Nano bismuth trioxide: 73%;

Aluminum fluoride: 20%;

Lanthanum trioxide: 3%;

Nano tungsten trioxide: 3%;

Fullerenol nanoparticles: 1%.

Wherein, the particle size of nano-bismuth trioxide is 600nm, the particle size of nano-tungsten trioxide is 600nm, and the particle size of fullererol nanoparticles is 600nm, and the above-mentioned particle sizes are average particle sizes.

Preparation of gloves:

(1) Mixing the above-mentioned novel anti-radiation material and liquid natural rubber, wherein the weight percentage of the novel anti-radiation material is 40%, stirring at 40° C. for 2 hours;

(2) Cool down the mixture in step (1) to 21°C, immerse the glove mold in the mixture for 1 hour;

(3) After impregnation is completed, bake the glove mold at 116°C for 4 minutes, soak the mixture in step (2) for 30 minutes, bake at 116°C for 4 minutes, and then dry for 50 minutes;

(4) demoulding to obtain gloves.

After testing, the tensile strength of the finished glove obtained in this example is 22.4Mpa, and the elongation at break is 670%, which meets the requirements of ASTMD3578-01 "Standard Specification for Latex Examination Gloves", and can effectively protect against gamma and beta rays The damage caused by it can reach 65% shielding under the energy irradiation of 60KEV.

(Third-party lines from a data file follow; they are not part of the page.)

(** Only an acknowledgement that is not a request takes packets out of the window, and
    only the one of the last packet ends the program. *)
Lemma ack_inv now later a b n n' :
  n_inv b n -> 0 <= cum_seq a -> n_finished n = false -> turn now later (Ack a) n = Some n' ->
  exists b', n_inv b' n' /\ b <= b' /\ b' <= (if is_nack a then b else Z.max b (cum_seq a + 1)) /\
    n_pkt_cnt n' = n_pkt_cnt n /\ n_blocked n' = false /\ n_pd n' = n_pd n /\
    (is_nack a = false -> cum_seq a < n_pkt_cnt n -> cum_seq a < b') /\
    (n_finished n' = true -> is_nack a = false /\ n_pd n' = None /\ n_pkt_cnt n' - 1 <= cum_seq a) /\
    (n_finished n' = false -> is_nack a = false -> n_pd n' = None -> cum_seq a < n_pkt_cnt n' - 1).
Proof.
  intros [Hc Hl] Ha Hf E. unfold ncp_turn in E.
  destruct (on_ack now a n) as [n1|] eqn:E1; [|discriminate E]. cbn [mbind option_bind] in E.
  enough (H : exists b', n_inv b' n1 /\ b <= b' /\ b' <= (if is_nack a then b else Z.max b (cum_seq a + 1)) /\
    n_pkt_cnt n1 = n_pkt_cnt n /\ n_blocked n1 = false /\ n_pd n1 = n_pd n /\
    (is_nack a = false -> cum_seq a < n_pkt_cnt n -> cum_seq a < b') /\
    (n_finished n1 = true -> is_nack a = false /\ n_pd n1 = None /\ n_pkt_cnt n1 - 1 <= cum_seq a) /\
    (n_finished n1 = false -> is_nack a = false -> n_pd n1 = None -> cum_seq a < n_pkt_cnt n1 - 1)).
  { destruct (n_finished n1) eqn:E2; [by injection E as <-; rewrite E2|].
    apply n_progress_same in E as [Es Ef]. destruct H as (b' & H1 & H2 & H3 & H4 & H5 & H6 & H7 & _ & H8).
    exists b'. destruct Es as [G1 G2 G3 G4 G5 G6 G7 G8]. split; [by eapply same_inv|].
    rewrite Ef, E2, G4, G5, G7. split_and!; try done. }
  clear E. unfold on_ack in E1. destruct (heard_block_same a n Ha) as (G1 & G2 & G3 & G4 & G5 & G6 & G7 & G8 & G9).
  set (n0 := heard_block a n) in *.
  assert (Hc0 : n_core b n0).
  { pose proof Hc as [H1 H2 H3 H4 H5]. split; by rewrite ?G1, ?G4, ?G5, ?G6, ?G8. }
  destruct (is_nack a) eqn:En; cbn [negb] in E1.
  - destruct (List.find _ _) as [p|] eqn:Ep; [|discriminate E1]. injection E1 as <-.
    apply find_some in Ep as [Hp _]. apply list_elem_of_In in Hp. exists b. split.
    + split; [|by unfold n_last_known in *; cbn; rewrite G3, G4, G5].
      pose proof Hc0 as [H1 H2 H3 H4 H5]. split; cbn; try done. apply Forall_app. split; [done|].
      constructor; [|done]. split; [by eapply window_good|]. by apply (window_range _ _ _ Hc0).
    + cbn. split_and!; try congruence; try lia.
  - destruct (dequeue_core a (n_window n0) b n0 Hc0 eq_refl) as (b' & K1 & K2 & K3 & K0 & K4 & K5 & K6 & K7 & K8 & K9).
    set (n2 := dequeue a (n_window n0) n0) in *.
    assert (Hl2 : n_last_known n2) by (unfold n_last_known in *; by rewrite K4, K5, K6, G3, G4, G5).
    assert (Kb : cum_seq a < n_pkt_cnt n -> cum_seq a < b').
    { intros Hlt. destruct K0 as [?|K0]; [done|]. destruct (Z.lt_ge_cases b' (n_pkt_cnt n2)) as [Hlt'|]; [|lia].
      destruct (window_first _ _ K1 Hlt') as (p & w & K0' & _). by rewrite K0 in K0'. }
    exists b'. destruct (negb (n_last_pkt n2 =? -1) && (n_last_pkt n2 <=? cum_seq a)) eqn:Ee.
    + destruct (print_statistics_finish _ _ _ _); [|discriminate E1]. injection E1 as <-.
      apply andb_true_iff in Ee as [Ee1 Ee2]. apply negb_true_iff, Z.eqb_neq in Ee1. apply Z.leb_le in Ee2.
      assert (Hpd : n_pd n2 = None /\ n_last_pkt n2 = n_pkt_cnt n2 - 1).
      { unfold n_last_known in Hl2. by destruct (n_pd n2). }
      destruct Hpd as [Hpd Hpl]. split; [split; [|done]|].
      * pose proof K1 as [H1 H2 H3 H4 H5]. by split.
      * cbn. split_and!; try congruence; try lia. intros _. split_and!; [done..|lia].
    + injection E1 as <-. split; [done|]. split_and!; try congruence; try lia.
      intros _ _ Hpd. unfold n_last_known in Hl2. rewrite Hpd in Hl2. apply andb_false_iff in Ee as [Ee|Ee].
      * apply negb_false_iff, Z.eqb_eq in Ee. pose proof (nc_file _ _ K1) as [(? & _)|(_ & ? & _)]; [congruence|lia].
      * apply Z.leb_gt in Ee. lia.
Qed.

(** ** The receiver *)

Definition answers (k : Z) (x : addr * ack_pkt) : Prop :=
  fst x = A /\ 0 <= cum_seq (snd x) /\ (is_nack (snd x) = false -> cum_seq (snd x) <= k).

(** A transfer that has begun: the file holds what the first packets carry, and is
    closed behind the last of them. *)
Record running (r : rcv) : Prop := {
  ru_queue : r_sender_q r = [A];
  ru_start : r_rcv_start r = true;
  ru_cum : 0 <= r_cum_seq r;
  ru_file : r_files r !! dest = Some (part (r_cum_seq r));
  ru_done : (r_done r = false /\ r_pd r = Some dest /\ (r_cum_seq r = 0 \/ PKT_DT_SIZE * r_cum_seq r < len)) \/
            (r_done r = true /\ r_pd r = None /\ 1 <= r_cum_seq r /\ len <= PKT_DT_SIZE * r_cum_seq r) }.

In summary, the present invention proposes a novel radiation-proof material, and adds it to the raw material of latex gloves to prepare a new type of radiation-proof lead-free gloves, which can maintain the softness and ductility of latex gloves , and the radiation protection effect is good, avoiding the harm and toxicity of lead, and ensuring the fineness and safety of the staff's hand operation.

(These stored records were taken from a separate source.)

(* ===== verification/ErrorText.v ===== *)
(** * iperf_error.c: the texts of errors

    [iperf_strerror] and its buffer of 256 bytes. [strerror] and [gai_strerror] of the C
    library are parameters. *)

From S2P Require Import Prelude Double CJson CString CStringProps Printf Test Args.

#[local] Open Scope string_scope.
#[local] Open Scope Z_scope.

(** What a case of the switch sets. *)
Record error_case := mk_error_case {
  e_format : string;
  e_args : list argument;
  e_perr : bool;
  e_herr : bool }.

Definition says (f : string) (l : list argument) : error_case := mk_error_case f l false false.
Definition with_errno (f : string) (l : list argument) : error_case := mk_error_case f l true false.
Definition with_errno_or_gerror (f : string) (l : list argument) : error_case :=
  mk_error_case f l true true.

(** Options and the start of a test. *)
Definition option_cases : list (Z * error_case) :=
  [(IENONE, says "no error" []);
   (IESERVCLIENT, says "cannot be both server and client" []);
   (IENOROLE, says "must either be a client (-c) or server (-s)" []);
   (IESERVERONLY, says "some option you are trying to set is server only" []);
   (IECLIENTONLY, says "some option you are trying to set is client only" []);
   (IEDURATION, says "test duration too long (maximum = %d seconds)" [AInt MAX_TIME]);
   (IENUMSTREAMS, says "number of parallel streams too large (maximum = %d)" [AInt MAX_STREAMS]);
   (IEBLOCKSIZE, says "block size too large (maximum = %d bytes)" [AInt MAX_BLOCKSIZE]);
   (IEBUFSIZE, says "socket buffer size too large (maximum = %d bytes)" [AInt MAX_TCP_BUFFER]);
   (IEINTERVAL, says "invalid report interval (min = %g, max = %g seconds)" [ADouble MIN_INTERVAL; ADouble MAX_INTERVAL_SECS]);
   (IEBIND, says "--bind must be specified to use --cport" []);
   (IEUDPBLOCKSIZE, says "block size invalid (minimum = %d bytes, maximum = %d bytes)" [AInt MIN_UDP_BLOCKSIZE; AInt MAX_UDP_BLOCKSIZE]);
   (IEBADTOS, says "bad TOS value (must be between 0 and 255 inclusive)" []);
   (IESETCLIENTAUTH, says "you must specify a username, password, and path to a valid RSA public key" []);
   (IESETSERVERAUTH, says "you must specify a path to a valid RSA private key and a user credential file" []);
   (IEBADFORMAT, says "bad format specifier (valid formats are in the set [kmgtKMGT])" []);
   (IEBADPORT, says "port number must be between 1 and 65535 inclusive" []);
   (IEMSS, says "TCP MSS too large (maximum = %d bytes)" [AInt MAX_MSS]);
   (IENOSENDFILE, says "this OS does not support sendfile" []);
   (IEOMIT, says "bogus value for --omit" []);
   (IEUNIMP, says "an option you are trying to set is not implemented yet" []);
   (IEFILE, with_errno "unable to open -F file" []);
   (IEBURST, says "invalid burst count (maximum = %d)" [AInt MAX_BURST]);
   (IEENDCONDITIONS, says "only one test end condition (-t, -n, -k) may be specified" []);
   (IELOGFILE, with_errno "unable to open log file" []);
   (IENOSCTP, says "no SCTP support available" [])].

(** Making a test and the control connection. *)
Definition control_cases : list (Z * error_case) :=
  [(IENEWTEST, with_errno "unable to create a new test" []);
   (IEINITTEST, with_errno "test initialization failed" []);
   (IEAUTHTEST, says "test authorization failed" []);
   (IELISTEN, with_errno_or_gerror "unable to start listener for connections" []);
   (IECONNECT, with_errno_or_gerror "unable to connect to server" []);
   (IEACCEPT, with_errno_or_gerror "unable to accept connection from client" []);
   (IESENDCOOKIE, with_errno "unable to send cookie to server" []);
   (IERECVCOOKIE, with_errno "unable to receive cookie at server" []);
   (IECTRLWRITE, with_errno "unable to write to the control socket" []);
   (IECTRLREAD, with_errno "unable to read from the control socket" []);
   (IECTRLCLOSE, says "control socket has closed unexpectedly" []);
   (IEMESSAGE, says "received an unknown control message" []);
   (IESENDMESSAGE, with_errno "unable to send control message" []);
   (IERECVMESSAGE, with_errno "unable to receive control message" []);
   (IESENDPARAMS, with_errno "unable to send parameters to server" []);
   (IERECVPARAMS, with_errno "unable to receive parameters from client" []);
   (IEPACKAGERESULTS, with_errno "unable to package results" []);
   (IESENDRESULTS, with_errno "unable to send results" []);
   (IERECVRESULTS, with_errno "unable to receive results" []);
   (IESELECT, with_errno "select failed" []);
   (IECLIENTTERM, says "the client has terminated" []);
   (IESERVERTERM, says "the server has terminated" []);
   (IEACCESSDENIED, says "the server is busy running a test. try again later" [])].

(** Sockets, streams and timers. *)
Definition socket_cases : list (Z * error_case) :=
  [(IESETNODELAY, with_errno "unable to set TCP/SCTP NODELAY" []);
   (IESETMSS, with_errno "unable to set TCP/SCTP MSS" []);
   (IESETBUF, with_errno "unable to set socket buffer size" []);
   (IESETTOS, with_errno "unable to set IP TOS" []);
   (IESETCOS, with_errno "unable to set IPv6 traffic class" []);
   (IESETFLOW, says "unable to set IPv6 flow label" []);
   (IEREUSEADDR, with_errno "unable to reuse address on socket" []);
   (IENONBLOCKING, with_errno "unable to set socket to non-blocking" []);
   (IESETWINDOWSIZE, with_errno "unable to set socket window size" []);
   (IEPROTOCOL, says "protocol does not exist" []);
   (IEAFFINITY, with_errno "unable to set CPU affinity" []);
   (IERCVTIMEOUT, with_errno "receive timeout value is incorrect or not in range" []);
   (IERVRSONLYRCVTIMEOUT, with_errno "client receive timeout is valid only in receiving mode" []);
   (IEDAEMON, with_errno "unable to become a daemon" []);
   (IECREATESTREAM, with_errno_or_gerror "unable to create a new stream" []);
   (IEINITSTREAM, with_errno_or_gerror "unable to initialize stream" []);
   (IESTREAMLISTEN, with_errno_or_gerror "unable to start stream listener" []);
   (IESTREAMCONNECT, with_errno_or_gerror "unable to connect stream" []);
   (IESTREAMACCEPT, with_errno "unable to accept stream connection" []);
   (IESTREAMWRITE, with_errno "unable to write to stream socket" []);
   (IESTREAMREAD, with_errno "unable to read from stream socket" []);
   (IESTREAMCLOSE, says "stream socket has closed unexpectedly" []);
   (IESTREAMID, says "stream has an invalid id" []);
   (IENEWTIMER, with_errno "unable to create new timer" []);
   (IEUPDATETIMER, with_errno "unable to update timer" []);
   (IESETCONGESTION, says "unable to set TCP_CONGESTION: Supplied congestion control algorithm not supported on this host" []);
   (IEPIDFILE, with_errno "unable to write PID file" []);
   (IEV6ONLY, with_errno "Unable to set/reset IPV6_V6ONLY" []);
   (IESETSCTPDISABLEFRAG, with_errno "unable to set SCTP_DISABLE_FRAGMENTS" []);
   (IESETSCTPNSTREAM, with_errno ("unable to set SCTP_INIT num of SCTP streams" ++ nl) []);
   (IESETPACING, with_errno "unable to set socket pacing" []);
   (IESETBUF2, says "socket buffer size not set correctly" []);
   (IEREVERSEBIDIR, says "cannot be both reverse and bidirectional" []);
   (IETOTALRATE, says "total required bandwidth is larger than server limit" []);
   (IESKEWTHRESHOLD, says "skew threshold must be a positive number" []);
   (IEIDLETIMEOUT, says "idle timeout parameter is not positive or larget then allowed limit" []);
   (IENOMSG, says "idle timeout for receiving data" []);
   (IESETDONTFRAGMENT, says "unable to set IP Do-Not-Fragment flag" [])].

Definition error_cases : list (Z * error_case) := option_cases ++ control_cases ++ socket_cases.

Definition find_case (int_errno : Z) : error_case :=
  match find (fun c => fst c =? int_errno) error_cases with
  | Some c => snd c
  | None => with_errno "int_errno=%d" [AInt int_errno]
  end.

Section Strerror.
Context (strerror gai_strerror : Z -> string).

Definition ERRSTR_LEN : Z := 256.

(** [strncat(errstr, s, len - strlen(errstr) - 1)] *)
Definition append (errstr s : string) : string :=
  strncat errstr s (ERRSTR_LEN - strlen errstr - 1).

(** The text, and what is left in [gerror]; [None] when a format does not fit its
    arguments. *)
Definition iperf_strerror (int_errno errno gerror : Z) : option (string * Z) :=
  let c := find_case int_errno in
  '(errstr, _) ← snprintf ERRSTR_LEN (e_format c) (e_args c);
  let errstr := if e_herr c || e_perr c then append errstr ": " else errstr in
  Some (if negb (errno =? 0) && e_perr c then (append errstr (strerror errno), gerror)
        else if e_herr c && negb (gerror =? 0) then (append errstr (gai_strerror gerror), 0)
        else (errstr, gerror)).
End Strerror.

(** ** The texts fit *)

(** The message of a number. *)
Definition message (int_errno : Z) : option string :=
  printf_text (e_format (find_case int_errno)) (e_args (find_case int_errno)).

Lemma cases_print c :
  c ∈ error_cases ->
  exists m, printf_text (e_format (snd c)) (e_args (snd c)) = Some m /\ strlen m <= 120.
Proof.
  assert (forallb (fun c => match printf_text (e_format (snd c)) (e_args (snd c)) with
                            | Some m => strlen m <=? 120 | None => false end) error_cases = true) as H
    by (vm_compute; done).
  intros Hc%list_elem_of_In. rewrite forallb_forall in H. specialize (H c Hc).
  destruct (printf_text _ _) as [m|]; [|done]. exists m. split; [done|lia].
Qed.

Lemma message_short int_errno : exists m, message int_errno = Some m /\ strlen m <= 120.
Proof.
  unfold message, find_case. destruct (find _ _) as [c|] eqn:E.
  - apply find_some in E as [Hc _]. apply cases_print. by apply list_elem_of_In.
  - exists ("int_errno=" ++ (print_int (i32 int_errno) ++ ""))%string. split; [reflexivity|].
    rewrite !strlen_app. unfold strlen at 2 3. pose proof (sint_range 32 int_errno ltac:(lia)) as Hr.
    unfold is_sint in Hr. pose proof (print_int_length (i32 int_errno) ltac:(lia)).
    change (strlen "int_errno=") with 10. cbn [String.length]. lia.
Qed.

Lemma append_fits errstr s :
  strlen errstr < ERRSTR_LEN -> strlen (append errstr s) < ERRSTR_LEN.
Proof.
  unfold append, strncat. intros H. rewrite strlen_app. unfold strlen at 2.
  rewrite length_str_take. lia.
Qed.

(** Every number has a text of at most 255 characters, however long the texts of the
    C library are: the message of the number, a colon where the error of a system call or
    of the resolver goes with it, and as much of the text of that error as there is room
    for. *)
Theorem strerror_fits strerror gai_strerror int_errno errno gerror :
  exists m text gerror',
    message int_errno = Some m /\
    iperf_strerror strerror gai_strerror int_errno errno gerror = Some (text, gerror') /\
    strlen text < ERRSTR_LEN /\
    let c := find_case int_errno in
    let head := (m ++ if e_herr c || e_perr c then ": " else "")%string in
    text = if negb (errno =? 0) && e_perr c then append head (strerror errno)
           else if e_herr c && negb (gerror =? 0) then append head (gai_strerror gerror)
           else head.
Proof.
  destruct (message_short int_errno) as (m & Hm & Hl).
  assert (iperf_strerror strerror gai_strerror int_errno errno gerror =
    let c := find_case int_errno in
    let head := (m ++ if e_herr c || e_perr c then ": " else "")%string in
    Some (if negb (errno =? 0) && e_perr c then (append head (strerror errno), gerror)
          else if e_herr c && negb (gerror =? 0) then (append head (gai_strerror gerror), 0)
          else (head, gerror))) as ->.
  { unfold iperf_strerror, snprintf. change (printf_text _ _) with (message int_errno). rewrite Hm.
    cbn [mbind option_bind]. rewrite str_take_all by (unfold strlen, ERRSTR_LEN in *; lia).
    destruct (e_herr _ || e_perr _); [|by rewrite string_app_nil].
    assert (append m ": " = m ++ ": ")%string as ->; [|done].
    unfold append, strncat, ERRSTR_LEN. f_equal. apply str_take_all.
    change (2 <= Z.to_nat (256 - strlen m - 1))%nat. lia. }
  cbv zeta. set (head := (m ++ _)%string).
  assert (strlen head < ERRSTR_LEN) as Hh.
  { unfold head, ERRSTR_LEN. rewrite strlen_app. destruct (_ || _); [change (strlen ": ") with 2|change (strlen "") with 0]; lia. }
  destruct (negb _ && _); [|destruct (_ && _)];
    eexists m, _, _; (split; [done|]); (split; [reflexivity|]); (split; [|done]);
    (exact Hh || by apply append_fits).
Qed.

(** Two numbers of iperf_api.h that are reported have no message. *)
Example no_message :
  message IETOTALINTERVAL = Some "int_errno=28"%string /\
  message IEBINDDEV = Some "int_errno=143"%string.
Proof. by vm_compute. Qed.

The above is only a preferred embodiment of the present invention, and is not intended to limit the present invention. It should be pointed out that for those of ordinary skill in the art, some improvements can also be made without departing from the technical principle of the present invention. and modifications, these improvements and modifications should also be considered as the protection scope of the present invention.

Claims (2)

1. A kind of 1. preparation method of gloves, it is characterised in that：Comprise the following steps：

   (1) radiation proof material that weight percentage is 30% is added in liquid natural rubber, 1.5h is stirred at 45 DEG C；

   (2) mixture of step (1) is cooled to 21 DEG C, glove mould is immersed in mixture, impregnate 1h；

   (3) after completing dipping, by mixture 30 minute of the glove mould in 116 DEG C of bakings 5 minutes, then soaking step (2), then Toast at 116 DEG C 5 minutes, then dry 50 minutes；

   (4) it is stripped, obtains gloves；

   Wherein described radiation proof material includes the component of following weight percentage：

   Nanometer bismuth oxide：56%；

   Aluminum fluoride：35%；

   Lanthanum oxide：4%；

   Nano tungsten trioxide：3%；

   Fullerol nanoparticle：2%；

   The particle diameter of the nanometer bismuth oxide is：500nm, the particle diameter of the nano tungsten trioxide are：300nm, the fowler The particle diameter of alcohol nanoparticle is：500nm.
2. A kind of 2. gloves, it is characterised in that：It is made as the preparation method described in claim 1.